◆ Problem to work on:
Starting with the line that contains "Ok (build_backfill_sync_items (lastn", reproduce each line through the end of the listing below, with no other output.

◆ Materials provided:
<<<<
Lemma below_sorted before l : by_number l -> by_number (below before l).
Proof. intros H. eapply StronglySorted_sublist; [apply sublist_filter|exact H]. Qed.

Lemma below_prefix (l1 l2 : list Message) x :
  by_number (l1 ++ x :: l2) -> below (conversation_seq x) (l1 ++ x :: l2) = l1.
Proof.
  intros Hs. unfold by_number in Hs. apply StronglySorted_app in Hs as (H12 & _ & H2). apply StronglySorted_inv in H2 as [_ H2].
  unfold below. rewrite filter_app, filter_cons, decide_False by lia.
  rewrite Slices.filter_all, Slices.filter_none, app_nil_r; [done| |].
  - intros y Hy. rewrite Forall_forall in H2. specialize (H2 y Hy). lia.
  - intros y Hy. apply H12; [done|left].
Qed.

Lemma below_below a b l : a <= b -> below a (below b l) = below a l.
Proof.
  intros H. unfold below. rewrite list_filter_filter. apply list_filter_iff. intros m. lia.
Qed.

Section History.
Context (storage : StorageReadPort) (ctx : Ctx) (user c : string) (l : list Message).
Context `{!ReadsConversation storage ctx user c l}.
Context (limit : Z) (Hlimit : 1 <= limit <= 500).

Lemma backfill_page_run before : 0 < before <= i64_max ->
  backfill_page storage ctx user c before limit =
    Ok (build_backfill_sync_items (lastn (Z.to_nat limit) (below before l)) (limit <? Z.of_nat (length (below before l)))).
Proof.
  intros Hb. unfold backfill_page. rewrite as_i64_small, reads_before by lia. cbn.
  set (b := below before l). replace (Z.to_nat (limit + 1)) with (S (Z.to_nat limit)) by lia.
  assert (Hlen : length (lastn (S (Z.to_nat limit)) b) = Nat.min (S (Z.to_nat limit)) (length b)).
  { unfold lastn. rewrite length_drop. lia. }
  destruct (Z.ltb_spec limit (Z.of_nat (length b))) as [Hm|Hm].
  - rewrite (proj2 (Z.ltb_lt _ _)) by lia. f_equal. f_equal.
    etrans; [|apply (lastn_more (Z.to_nat limit) b); lia]. done.
  - rewrite (proj2 (Z.ltb_ge _ _)) by lia. by rewrite !lastn_all by lia.
Qed.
>>>>
◆ Solution for this exercise:
    Ok (build_backfill_sync_items (lastn (Z.to_nat limit) (below before l)) (limit <? Z.of_nat (length (below before l)))).
Proof.
  intros Hb. unfold backfill_page. rewrite as_i64_small, reads_before by lia. cbn.
  set (b := below before l). replace (Z.to_nat (limit + 1)) with (S (Z.to_nat limit)) by lia.
  assert (Hlen : length (lastn (S (Z.to_nat limit)) b) = Nat.min (S (Z.to_nat limit)) (length b)).
  { unfold lastn. rewrite length_drop. lia. }
  destruct (Z.ltb_spec limit (Z.of_nat (length b))) as [Hm|Hm].
  - rewrite (proj2 (Z.ltb_lt _ _)) by lia. f_equal. f_equal.
    etrans; [|apply (lastn_more (Z.to_nat limit) b); lia]. done.
  - rewrite (proj2 (Z.ltb_ge _ _)) by lia. by rewrite !lastn_all by lia.
Qed.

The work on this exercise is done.